Introduction

This document provides documentation and examples for the roman datamodels package.

The use of datamodels for the calibration pipelines started with the JWST calibration pipelines. The goal for the JWST pipelines was motivated primarily by the need to support FITS data files, specifically with isolating the details of where metadata and data were located in the FITS file from the representation of the same items within the Python code. That is not a concern for Roman since FITS format data files will not be used by the Roman calibration pipelines.

Nevertheless, there are other important benefits for using datamodels for the Roman calibration pipeline. They essentially formalize both the expected structure of the relevant data file and the corresponding Python object that the pipeline will use. Since ASDF is being used, these correspond very closely. Since the datamodels have corresponding schemas for the data files, these schemas are used to validate the datafiles. Furthermore, these schemas also include information used by the ground system to indicate where metadata and data are obtained as well as their destination in the archive catalogs, and most important, serve to keep the ground system definition of the data files and the calibration pipeline definition in sync since both rely on the same schema files.

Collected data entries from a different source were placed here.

Lemma Rsum_quads (f : Z -> R) n : 0 <= n ->
  (Rsum (map (fun b => f (4 * b)%Z) (seqZ 0 n)) + Rsum (map (fun b => f (4 * b + 1)%Z) (seqZ 0 n)) +
   Rsum (map (fun b => f (4 * b + 2)%Z) (seqZ 0 n)) + Rsum (map (fun b => f (4 * b + 3)%Z) (seqZ 0 n)))%R = Rsum (map f (seqZ 0 (4 * n))).
Proof.
  intros Hn. pattern n. apply natlike_ind; [unfold Rsum; simpl; lra| |done]. clear n Hn. intros n Hn IH. unfold Z.succ.
  replace (4 * (n + 1)) with (4 * n + 1 + 1 + 1 + 1) by lia. rewrite !seqZ_snoc by lia. rewrite !map_app, !Rsum_app, <- IH.
  unfold Rsum. cbn [map foldr]. replace (0 + n) with n by lia. replace (0 + 4 * n) with (4 * n) by lia.
  replace (0 + (4 * n + 1)) with (4 * n + 1) by lia. replace (0 + (4 * n + 1 + 1)) with (4 * n + 2) by lia.
  replace (0 + (4 * n + 1 + 1 + 1)) with (4 * n + 3) by lia. lra.
Qed.

(** The valid lanes of a block are the next tokens. *)
Lemma valid_lanes B start stop : 0 <= B ->
  map (fun n => start + n) (List.filter (fun n => start + n <? stop) (seqZ 0 B)) = seqZ start (Z.min B (stop - start)).
Proof.
  intros HB. pattern B. apply natlike_ind; [| |done].
  - simpl. unfold seqZ. by replace (Z.to_nat (Z.min 0 (stop - start))) with 0%nat by lia.
  - clear B HB. intros B HB IH. unfold Z.succ. rewrite seqZ_snoc, List.filter_app, map_app, IH by lia. cbn [List.filter]. rewrite Z.add_0_l.
    destruct (Z.ltb_spec (start + B) stop).
    + rewrite !Z.min_l by lia. by rewrite seqZ_snoc by lia.
    + rewrite !Z.min_r by lia. by rewrite app_nil_r.
Qed.

(** ** One block *)

Definition cap_R (cap : option R) (x : R) : R := match cap with Some c => (c * tanh (x / c))%R | None => x end.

The schema/datamodel system is also intrinsic to how the ASDF converter machinery reads the ASDF file and converts the contents into Python objects. In this usage, datamodel generally means the definition for a specific kind of data file. It can apply to raw data (i.e., data from the ground system that the calibration pipelines start with), intermediate data products, or the final data products sent to observers or the archive.

While the roman_datamodels repository would seem like the location of the Roman datamodels, it is the combination of the schemas in the rad repository with the converter software in the roman_datamodels that form the totality of the datamodels. The schemas are intentionally kept separate to remove dependencies on Python as well as preventing extra notification noise to the ground system when changes are only made to the Python code and not the schemas.

The following documentation outlines the basic relationship between these elements with links to some examples and a list of existing datamodels.

It should be noted that how datamodels are implemented for Roman has significant difference from those used for JWST. These differences will be explained at various points in the documentation.

Datamodel Outline

To some extent, this is also a summary of how the ASDF converter machinery works, as applied to Roman ASDF files.

Unlike the JWST datamodels, where nodes of the ASDF tree are essentially generic regardless of what the content is (that is to say, except for GWCS and arrays, no tags are used), for Roman, they mostly do have specific types and have unique tags in the ASDF file. As it turns out, the nodes are usually generic (with a few exceptions) in that outside of having specific class types, they behave as generic dicts and lists.

There are advantages of doing it this way which are:

  • Unlike JWST, the code to convert between ASDF and python is much more modular rather than one monolithic module.

  • Given that there is a strong desire to reuse as much of JWST calibration code as possible, and that not all metadata has the same names or values, this approach allows presenting the Roman version to the JWST code by aliasing Roman terms to JWST corresponding terms (e.g., Roman optical_elements to filters), or similar kinds of mappings that reduce the need to complicate the calibration code.

  • It specifically identifies the type of ASDF node rather than relies on the current convention of the type depending on the location in the ASDF tree. For example, the node can be passed to functions that can verify that they are receiving the right node type.

  • It makes defining schemas for data models simpler rather than the “kitchen sink” approach used for JWST schemas that consist of a union of all possible attributes, where many do not apply to specific datamodels. The Roman datamodels can be made much more specific to what is and is not expected in a particular data file.

As the ASDF file is read, each tag invokes the appropriate code to convert the node contents to the corresponding Python object.

One other important difference in the ASDF structure between JWST and Roman is that the content starts at the top level of the ASDF tree. Unfortunately there is no mechanism to tag the tree at the top level. For Roman, all the content was placed as the value of the roman attribute at the top level, and the content is then tagged as one of the permissible Roman datamodels.

Normally the info and search utilities do not look at the contents of the Python objects that tags convert to, but ASDF provides a mechanism to permit such introspection, and the Roman objects make use of that so that info and search works on them.

Each Roman data file type corresponds to a specific Roman datamodel for which there is a corresponding schema file for that datamodel. Any changes to the contents of the data file must be accompanied by corresponding changes to the schema. This ensures that the validation tools stay in sync with the file contents.

Normally the validation is performed when the data are read from and written to the ASDF file. This adds overhead to the processing and can be disabled if the contents can be presumed to be correct, say as being used in normal pipeline operations, but can also be used when diagnosing problems, or in the development of pipeline code. It is particularly useful when receiving possibly modified files from users who claim the pipeline isn’t working with the files they modified (knowingly or unknowingly).

Many pipeline steps rely on the use of datamodels that contain different types of calibration data or information necessary for processing the data.